=== Work request ===
Which lines hold the word "Hall"? Copy each of them from the material.

=== Task input ===
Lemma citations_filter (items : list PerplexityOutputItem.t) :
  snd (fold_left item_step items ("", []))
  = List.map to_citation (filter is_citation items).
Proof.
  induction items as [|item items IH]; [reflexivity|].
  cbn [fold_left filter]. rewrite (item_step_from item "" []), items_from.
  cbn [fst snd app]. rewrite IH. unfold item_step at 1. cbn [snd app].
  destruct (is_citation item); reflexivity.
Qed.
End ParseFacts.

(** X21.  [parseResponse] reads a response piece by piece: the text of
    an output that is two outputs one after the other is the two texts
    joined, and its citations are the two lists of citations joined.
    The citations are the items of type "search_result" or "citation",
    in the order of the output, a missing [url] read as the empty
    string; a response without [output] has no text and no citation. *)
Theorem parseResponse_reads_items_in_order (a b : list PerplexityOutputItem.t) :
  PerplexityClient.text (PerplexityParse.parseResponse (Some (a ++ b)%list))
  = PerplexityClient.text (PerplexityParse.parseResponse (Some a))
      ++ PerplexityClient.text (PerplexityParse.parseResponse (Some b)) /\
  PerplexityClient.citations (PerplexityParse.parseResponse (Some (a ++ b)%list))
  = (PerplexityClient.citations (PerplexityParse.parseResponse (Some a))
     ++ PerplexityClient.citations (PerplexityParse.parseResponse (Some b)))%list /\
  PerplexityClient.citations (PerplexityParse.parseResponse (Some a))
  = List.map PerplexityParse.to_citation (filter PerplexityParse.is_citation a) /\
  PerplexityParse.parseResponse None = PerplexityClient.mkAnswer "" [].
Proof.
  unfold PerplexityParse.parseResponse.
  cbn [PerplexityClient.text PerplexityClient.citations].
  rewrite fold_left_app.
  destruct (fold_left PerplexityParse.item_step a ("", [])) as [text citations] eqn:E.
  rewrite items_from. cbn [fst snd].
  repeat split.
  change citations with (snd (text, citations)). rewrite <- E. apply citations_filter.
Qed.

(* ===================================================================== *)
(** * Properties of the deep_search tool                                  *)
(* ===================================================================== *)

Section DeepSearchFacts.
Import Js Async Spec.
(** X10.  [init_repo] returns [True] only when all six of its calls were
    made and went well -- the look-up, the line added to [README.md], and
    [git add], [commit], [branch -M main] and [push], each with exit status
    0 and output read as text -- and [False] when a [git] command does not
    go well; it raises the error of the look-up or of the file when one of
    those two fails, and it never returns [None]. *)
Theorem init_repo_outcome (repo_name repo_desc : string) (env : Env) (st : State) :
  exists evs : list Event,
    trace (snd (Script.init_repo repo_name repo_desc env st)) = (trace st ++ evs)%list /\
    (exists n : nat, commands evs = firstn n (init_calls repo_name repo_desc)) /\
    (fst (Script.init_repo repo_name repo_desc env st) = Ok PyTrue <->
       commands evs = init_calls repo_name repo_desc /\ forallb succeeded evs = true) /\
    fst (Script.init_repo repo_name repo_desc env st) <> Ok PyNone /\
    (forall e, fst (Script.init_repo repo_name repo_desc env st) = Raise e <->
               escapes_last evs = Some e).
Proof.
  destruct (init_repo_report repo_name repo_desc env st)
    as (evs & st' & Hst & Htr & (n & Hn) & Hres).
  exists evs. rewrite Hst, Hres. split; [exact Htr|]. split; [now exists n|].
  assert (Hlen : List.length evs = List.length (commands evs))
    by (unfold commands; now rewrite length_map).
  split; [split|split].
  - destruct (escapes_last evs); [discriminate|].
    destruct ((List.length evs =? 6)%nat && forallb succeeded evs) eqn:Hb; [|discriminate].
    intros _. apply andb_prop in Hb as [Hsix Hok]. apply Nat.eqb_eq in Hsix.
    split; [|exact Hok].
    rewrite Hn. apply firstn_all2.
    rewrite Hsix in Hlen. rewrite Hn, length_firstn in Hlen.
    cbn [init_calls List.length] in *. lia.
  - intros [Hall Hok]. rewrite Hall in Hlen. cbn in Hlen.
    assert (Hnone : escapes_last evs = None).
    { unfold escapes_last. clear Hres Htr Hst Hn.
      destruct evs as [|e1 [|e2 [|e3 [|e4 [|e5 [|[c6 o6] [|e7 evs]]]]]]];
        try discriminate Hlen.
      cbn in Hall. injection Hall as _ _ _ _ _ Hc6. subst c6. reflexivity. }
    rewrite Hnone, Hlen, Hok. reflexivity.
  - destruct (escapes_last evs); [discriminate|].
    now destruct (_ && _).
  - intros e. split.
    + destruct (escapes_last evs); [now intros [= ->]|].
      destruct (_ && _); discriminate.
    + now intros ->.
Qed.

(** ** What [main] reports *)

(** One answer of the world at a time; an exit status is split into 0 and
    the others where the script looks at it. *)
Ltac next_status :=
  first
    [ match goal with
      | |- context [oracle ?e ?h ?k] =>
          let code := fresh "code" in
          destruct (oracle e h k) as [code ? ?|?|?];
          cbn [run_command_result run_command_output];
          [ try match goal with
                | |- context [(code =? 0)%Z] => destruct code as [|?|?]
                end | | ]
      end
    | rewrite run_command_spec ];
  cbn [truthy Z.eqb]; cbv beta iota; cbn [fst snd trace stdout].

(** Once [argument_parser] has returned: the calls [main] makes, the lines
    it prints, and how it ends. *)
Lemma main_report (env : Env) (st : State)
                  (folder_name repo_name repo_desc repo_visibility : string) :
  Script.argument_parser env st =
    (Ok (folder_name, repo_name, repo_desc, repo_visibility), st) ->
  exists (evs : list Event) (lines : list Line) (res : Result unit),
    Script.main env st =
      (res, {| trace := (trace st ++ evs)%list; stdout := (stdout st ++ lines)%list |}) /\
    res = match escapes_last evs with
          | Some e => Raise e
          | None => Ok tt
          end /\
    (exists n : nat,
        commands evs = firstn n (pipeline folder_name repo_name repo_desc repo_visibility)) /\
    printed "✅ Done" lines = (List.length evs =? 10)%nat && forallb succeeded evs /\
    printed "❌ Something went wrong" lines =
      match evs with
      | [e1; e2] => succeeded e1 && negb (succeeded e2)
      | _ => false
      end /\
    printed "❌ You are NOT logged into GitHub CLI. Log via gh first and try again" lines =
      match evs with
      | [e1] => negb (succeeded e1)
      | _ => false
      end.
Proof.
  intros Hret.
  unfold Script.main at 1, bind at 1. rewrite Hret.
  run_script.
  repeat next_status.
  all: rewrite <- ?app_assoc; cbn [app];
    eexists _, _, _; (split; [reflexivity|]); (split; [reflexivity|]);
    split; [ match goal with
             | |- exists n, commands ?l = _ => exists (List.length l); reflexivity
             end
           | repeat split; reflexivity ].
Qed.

=== Written answer ===
  - intros [Hall Hok]. rewrite Hall in Hlen. cbn in Hlen.
      cbn in Hall. injection Hall as _ _ _ _ _ Hc6. subst c6. reflexivity. }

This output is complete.